GIVEN DATA:
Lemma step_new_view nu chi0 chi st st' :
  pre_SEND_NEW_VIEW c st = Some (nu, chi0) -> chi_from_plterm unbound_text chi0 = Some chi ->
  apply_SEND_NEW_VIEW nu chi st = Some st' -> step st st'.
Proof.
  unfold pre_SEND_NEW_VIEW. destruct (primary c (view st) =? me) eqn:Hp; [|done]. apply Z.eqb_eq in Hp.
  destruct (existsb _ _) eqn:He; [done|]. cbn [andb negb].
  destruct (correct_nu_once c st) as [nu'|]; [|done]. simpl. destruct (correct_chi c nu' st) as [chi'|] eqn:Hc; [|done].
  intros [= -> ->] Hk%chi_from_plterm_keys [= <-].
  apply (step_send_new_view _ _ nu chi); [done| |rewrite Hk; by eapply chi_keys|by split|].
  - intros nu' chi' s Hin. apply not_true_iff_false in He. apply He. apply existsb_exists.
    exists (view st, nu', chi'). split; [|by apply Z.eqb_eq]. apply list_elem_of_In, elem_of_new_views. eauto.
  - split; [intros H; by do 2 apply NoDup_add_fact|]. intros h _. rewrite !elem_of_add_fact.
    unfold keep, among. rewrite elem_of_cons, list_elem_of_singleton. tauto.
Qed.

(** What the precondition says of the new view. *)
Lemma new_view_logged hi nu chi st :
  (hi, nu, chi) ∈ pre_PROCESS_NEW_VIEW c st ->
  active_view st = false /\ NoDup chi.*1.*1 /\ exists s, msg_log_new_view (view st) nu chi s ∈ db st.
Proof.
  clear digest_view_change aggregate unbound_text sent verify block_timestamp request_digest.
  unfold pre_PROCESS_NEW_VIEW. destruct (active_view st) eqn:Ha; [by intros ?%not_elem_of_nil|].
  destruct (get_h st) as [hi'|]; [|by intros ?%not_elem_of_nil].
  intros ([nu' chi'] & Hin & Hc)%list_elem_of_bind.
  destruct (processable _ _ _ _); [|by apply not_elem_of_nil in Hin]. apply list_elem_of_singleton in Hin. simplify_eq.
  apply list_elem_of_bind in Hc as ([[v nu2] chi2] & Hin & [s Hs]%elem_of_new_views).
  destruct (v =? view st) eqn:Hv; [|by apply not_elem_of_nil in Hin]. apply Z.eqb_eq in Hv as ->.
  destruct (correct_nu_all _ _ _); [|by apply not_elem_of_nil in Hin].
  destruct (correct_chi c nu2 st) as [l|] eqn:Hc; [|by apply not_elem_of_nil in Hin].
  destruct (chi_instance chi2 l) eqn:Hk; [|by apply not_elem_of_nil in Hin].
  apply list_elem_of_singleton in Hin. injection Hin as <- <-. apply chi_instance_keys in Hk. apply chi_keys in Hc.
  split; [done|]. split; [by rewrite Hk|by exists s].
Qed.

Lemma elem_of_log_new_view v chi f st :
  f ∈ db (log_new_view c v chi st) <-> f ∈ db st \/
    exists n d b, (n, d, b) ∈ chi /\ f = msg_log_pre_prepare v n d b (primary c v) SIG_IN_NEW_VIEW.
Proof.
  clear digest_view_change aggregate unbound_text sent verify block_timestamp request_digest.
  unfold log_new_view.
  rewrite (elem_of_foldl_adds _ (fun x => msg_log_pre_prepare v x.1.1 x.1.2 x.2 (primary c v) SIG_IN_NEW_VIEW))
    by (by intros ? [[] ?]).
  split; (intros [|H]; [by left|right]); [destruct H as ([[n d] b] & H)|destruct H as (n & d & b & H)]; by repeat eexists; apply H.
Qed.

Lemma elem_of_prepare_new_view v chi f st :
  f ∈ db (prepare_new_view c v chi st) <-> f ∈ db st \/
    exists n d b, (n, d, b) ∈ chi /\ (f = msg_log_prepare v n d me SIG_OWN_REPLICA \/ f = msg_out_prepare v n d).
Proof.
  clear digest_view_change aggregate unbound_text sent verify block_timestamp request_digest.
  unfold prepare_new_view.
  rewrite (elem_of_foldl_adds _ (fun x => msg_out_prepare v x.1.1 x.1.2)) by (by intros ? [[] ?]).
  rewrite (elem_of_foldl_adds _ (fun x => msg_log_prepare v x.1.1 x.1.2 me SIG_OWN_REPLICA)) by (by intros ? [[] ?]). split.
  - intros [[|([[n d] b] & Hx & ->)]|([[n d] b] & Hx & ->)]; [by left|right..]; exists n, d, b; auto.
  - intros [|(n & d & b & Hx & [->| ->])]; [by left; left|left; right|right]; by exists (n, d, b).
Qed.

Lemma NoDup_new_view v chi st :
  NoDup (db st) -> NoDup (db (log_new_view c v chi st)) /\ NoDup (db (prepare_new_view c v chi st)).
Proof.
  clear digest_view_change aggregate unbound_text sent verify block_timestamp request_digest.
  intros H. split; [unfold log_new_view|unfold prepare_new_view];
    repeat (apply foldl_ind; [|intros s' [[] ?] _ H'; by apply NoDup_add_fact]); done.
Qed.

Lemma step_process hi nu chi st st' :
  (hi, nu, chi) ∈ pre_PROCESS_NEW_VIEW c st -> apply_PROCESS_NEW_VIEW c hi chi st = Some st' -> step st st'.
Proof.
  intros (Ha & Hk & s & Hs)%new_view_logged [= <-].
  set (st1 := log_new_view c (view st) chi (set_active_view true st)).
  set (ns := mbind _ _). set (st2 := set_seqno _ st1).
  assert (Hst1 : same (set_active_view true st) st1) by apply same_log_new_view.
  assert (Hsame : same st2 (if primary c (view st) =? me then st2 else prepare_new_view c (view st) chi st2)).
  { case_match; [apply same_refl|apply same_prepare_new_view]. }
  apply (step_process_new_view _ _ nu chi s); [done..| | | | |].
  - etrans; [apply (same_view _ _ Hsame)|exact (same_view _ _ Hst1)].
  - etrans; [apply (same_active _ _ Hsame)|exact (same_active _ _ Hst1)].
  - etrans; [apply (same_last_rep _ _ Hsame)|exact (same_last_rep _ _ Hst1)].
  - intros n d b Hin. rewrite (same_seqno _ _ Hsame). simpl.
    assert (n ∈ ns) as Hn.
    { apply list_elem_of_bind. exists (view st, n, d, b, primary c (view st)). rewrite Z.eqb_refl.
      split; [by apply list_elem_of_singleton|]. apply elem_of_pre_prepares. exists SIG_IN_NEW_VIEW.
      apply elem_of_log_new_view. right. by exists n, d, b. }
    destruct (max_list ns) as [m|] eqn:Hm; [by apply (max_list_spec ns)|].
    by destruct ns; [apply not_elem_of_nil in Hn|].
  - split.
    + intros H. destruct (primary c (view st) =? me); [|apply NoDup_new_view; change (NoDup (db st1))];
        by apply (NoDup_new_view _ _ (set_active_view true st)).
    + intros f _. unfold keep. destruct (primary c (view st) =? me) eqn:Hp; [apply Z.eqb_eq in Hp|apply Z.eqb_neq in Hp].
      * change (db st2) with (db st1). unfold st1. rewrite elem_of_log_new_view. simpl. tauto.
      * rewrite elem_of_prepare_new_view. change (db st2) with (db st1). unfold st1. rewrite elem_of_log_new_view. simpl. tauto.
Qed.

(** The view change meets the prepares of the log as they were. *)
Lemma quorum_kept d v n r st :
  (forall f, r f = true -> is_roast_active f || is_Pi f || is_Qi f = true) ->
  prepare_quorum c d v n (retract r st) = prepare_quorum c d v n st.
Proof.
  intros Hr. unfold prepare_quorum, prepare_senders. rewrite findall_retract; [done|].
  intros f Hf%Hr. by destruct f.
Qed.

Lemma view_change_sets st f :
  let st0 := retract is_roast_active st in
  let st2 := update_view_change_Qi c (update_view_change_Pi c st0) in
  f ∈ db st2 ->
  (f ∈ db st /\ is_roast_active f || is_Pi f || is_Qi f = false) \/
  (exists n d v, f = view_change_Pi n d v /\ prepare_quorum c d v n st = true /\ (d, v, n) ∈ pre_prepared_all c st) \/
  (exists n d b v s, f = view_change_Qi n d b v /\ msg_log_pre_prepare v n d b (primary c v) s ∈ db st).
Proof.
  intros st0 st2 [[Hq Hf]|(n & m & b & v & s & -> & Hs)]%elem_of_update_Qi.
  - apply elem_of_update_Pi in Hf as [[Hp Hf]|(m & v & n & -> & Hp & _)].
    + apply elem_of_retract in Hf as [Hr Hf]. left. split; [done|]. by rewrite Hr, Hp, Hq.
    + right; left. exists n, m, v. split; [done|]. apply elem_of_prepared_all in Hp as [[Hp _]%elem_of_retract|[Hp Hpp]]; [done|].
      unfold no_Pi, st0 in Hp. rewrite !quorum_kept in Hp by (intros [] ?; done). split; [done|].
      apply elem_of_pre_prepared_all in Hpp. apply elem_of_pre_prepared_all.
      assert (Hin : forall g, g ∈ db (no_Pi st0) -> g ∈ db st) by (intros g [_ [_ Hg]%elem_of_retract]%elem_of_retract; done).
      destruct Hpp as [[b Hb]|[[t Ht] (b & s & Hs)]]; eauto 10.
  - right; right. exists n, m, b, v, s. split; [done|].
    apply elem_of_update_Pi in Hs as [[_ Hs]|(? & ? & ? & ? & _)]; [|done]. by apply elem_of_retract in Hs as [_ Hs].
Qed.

TASK INSTRUCTIONS:
Considering only the material above, set down every line from the one with "intros Hr. unfold" to the one with "(exists n d v, f", inclusive, exactly as written.

ANSWER TO THE PROBLEM:
  intros Hr. unfold prepare_quorum, prepare_senders. rewrite findall_retract; [done|].
  intros f Hf%Hr. by destruct f.
Qed.

Lemma view_change_sets st f :
  let st0 := retract is_roast_active st in
  let st2 := update_view_change_Qi c (update_view_change_Pi c st0) in
  f ∈ db st2 ->
  (f ∈ db st /\ is_roast_active f || is_Pi f || is_Qi f = false) \/
  (exists n d v, f = view_change_Pi n d v /\ prepare_quorum c d v n st = true /\ (d, v, n) ∈ pre_prepared_all c st) \/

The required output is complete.